● **TASK REQUIREMENTS**:
Every line from the one with "Definition fsp_cmd (p : Z) : Z := p." to the one with "st8 m (fsp_sum fsp_req) (sum", including those two, is to be copied exactly; all other lines of the entries below are left out.

● **DATASET ENTRIES**:
(* ===== verification/Fsp.v ===== *)
(** The FSP client of [src/src/core/proto_fsp.c].

    The static request lies in memory, the received packet in the packet buffer; the local variables of [proto_fsp] that change are a
    record.  Messages are not modelled. *)

From S2P Require Import Prelude Memory StringLib Misc Vsprintf Net Lacp Nic Tftp.
Import String.StringSyntax.

Definition FSP_PORT : Z := 21.
Definition CC_GET_FILE : Z := 0x42.
Definition CC_BYE : Z := 0x4a.
Definition CC_ERR : Z := 0x40.
Definition CC_STAT : Z := 0x4d.
Definition FSP_MAXFILENAME : Z := 255.
Definition FSP_MAXPAYLOAD : Z := 1500 - (20 + 8 + 12).

(** [request], and the headers in it and in the packet received. *)
Definition fsp_request : Z := 0x3c400.
Definition fsp_req : Z := fsp_request + 28.
Definition fsp_rep : Z := nic_packet + ETH_HLEN + 28.
Definition fsp_cmd (p : Z) : Z := p.
Definition fsp_sum (p : Z) : Z := p + 1.
Definition fsp_key (p : Z) : Z := p + 2.
Definition fsp_seq (p : Z) : Z := p + 4.
Definition fsp_len (p : Z) : Z := p + 6.
Definition fsp_pos (p : Z) : Z := p + 8.
Definition fsp_data (p : Z) : Z := p + 12.

Record fsp_info := { fi_server_ip : Z; fi_server_port : Z; fi_local_port : Z; fi_filename : Z; fi_fnc : Z -> Z -> Z -> bool -> M Z }.
Record fsp_state := { filepos : Z; filelength : Z; fsp_retry : Z; fsp_block : Z }.

(** The loops that add up bytes. *)
Fixpoint byte_sum (m : mem) (p : Z) (n : nat) (sum : Z) : Z :=
  match n with
  | O => sum
  | S n => byte_sum m (p + 1) n (sum + ld8 m p)
  end.

Definition await_fsp (ival : Z) : reply_t := fun info =>
  if negb (has_udp info) then ret 0
  else
    w <- get ;;
    if negb (ld32 (mm w) (ip_ptr + 16) =? client_ip w) then ret 0
    else if negb (ntohs (ld16 (mm w) (ip_ptr + 22)) =? ival) then ret 0
    else if ntohs (ld16 (mm w) (ip_ptr + 24)) <? 12 + 8 then ret 0
    else ret 1.

(** Position, number and checksum of a request. *)
Definition fsp_stamp (pos seq : Z) (reqlen : nat) (m : mem) : mem :=
  let m := st32 m (fsp_pos fsp_req) (htonl pos) in
  let m := st16 m (fsp_seq fsp_req) seq in
  let m := st8 m (fsp_sum fsp_req) 0 in
  let sum := byte_sum m fsp_req reqlen (Z.of_nat reqlen) in
  st8 m (fsp_sum fsp_req) (sum + Z.shiftr sum 8).

(** The checks of a reply.  The length in the packet is replaced by that of its contents. *)
Definition fsp_answers (m : mem) : bool := ld16 m (fsp_seq fsp_rep) =? ld16 m (fsp_seq fsp_req).
Definition fsp_shorten (m : mem) : mem := st16 m (ip_ptr + 24) (ntohs (ld16 m (ip_ptr + 24)) - 8).
Definition fsp_whole (m : mem) : bool :=
  let len := ld16 m (ip_ptr + 24) in
  if len <? ntohs (ld16 m (fsp_len fsp_rep)) + 12 then false
  else
    let sum := byte_sum m fsp_rep (Z.to_nat len) (- ld8 m (fsp_sum fsp_rep)) in
    Z.land (sum + Z.shiftr sum 8) 0xff =? ld8 m (fsp_sum fsp_rep).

● **FINAL ANSWER**:
Definition fsp_cmd (p : Z) : Z := p.
Definition fsp_sum (p : Z) : Z := p + 1.
Definition fsp_key (p : Z) : Z := p + 2.
Definition fsp_seq (p : Z) : Z := p + 4.
Definition fsp_len (p : Z) : Z := p + 6.
Definition fsp_pos (p : Z) : Z := p + 8.
Definition fsp_data (p : Z) : Z := p + 12.

Record fsp_info := { fi_server_ip : Z; fi_server_port : Z; fi_local_port : Z; fi_filename : Z; fi_fnc : Z -> Z -> Z -> bool -> M Z }.
Record fsp_state := { filepos : Z; filelength : Z; fsp_retry : Z; fsp_block : Z }.

(** The loops that add up bytes. *)
Fixpoint byte_sum (m : mem) (p : Z) (n : nat) (sum : Z) : Z :=
  match n with
  | O => sum
  | S n => byte_sum m (p + 1) n (sum + ld8 m p)
  end.

Definition await_fsp (ival : Z) : reply_t := fun info =>
  if negb (has_udp info) then ret 0
  else
    w <- get ;;
    if negb (ld32 (mm w) (ip_ptr + 16) =? client_ip w) then ret 0
    else if negb (ntohs (ld16 (mm w) (ip_ptr + 22)) =? ival) then ret 0
    else if ntohs (ld16 (mm w) (ip_ptr + 24)) <? 12 + 8 then ret 0
    else ret 1.

(** Position, number and checksum of a request. *)
Definition fsp_stamp (pos seq : Z) (reqlen : nat) (m : mem) : mem :=
  let m := st32 m (fsp_pos fsp_req) (htonl pos) in
  let m := st16 m (fsp_seq fsp_req) seq in
  let m := st8 m (fsp_sum fsp_req) 0 in
  let sum := byte_sum m fsp_req reqlen (Z.of_nat reqlen) in
  st8 m (fsp_sum fsp_req) (sum + Z.shiftr sum 8).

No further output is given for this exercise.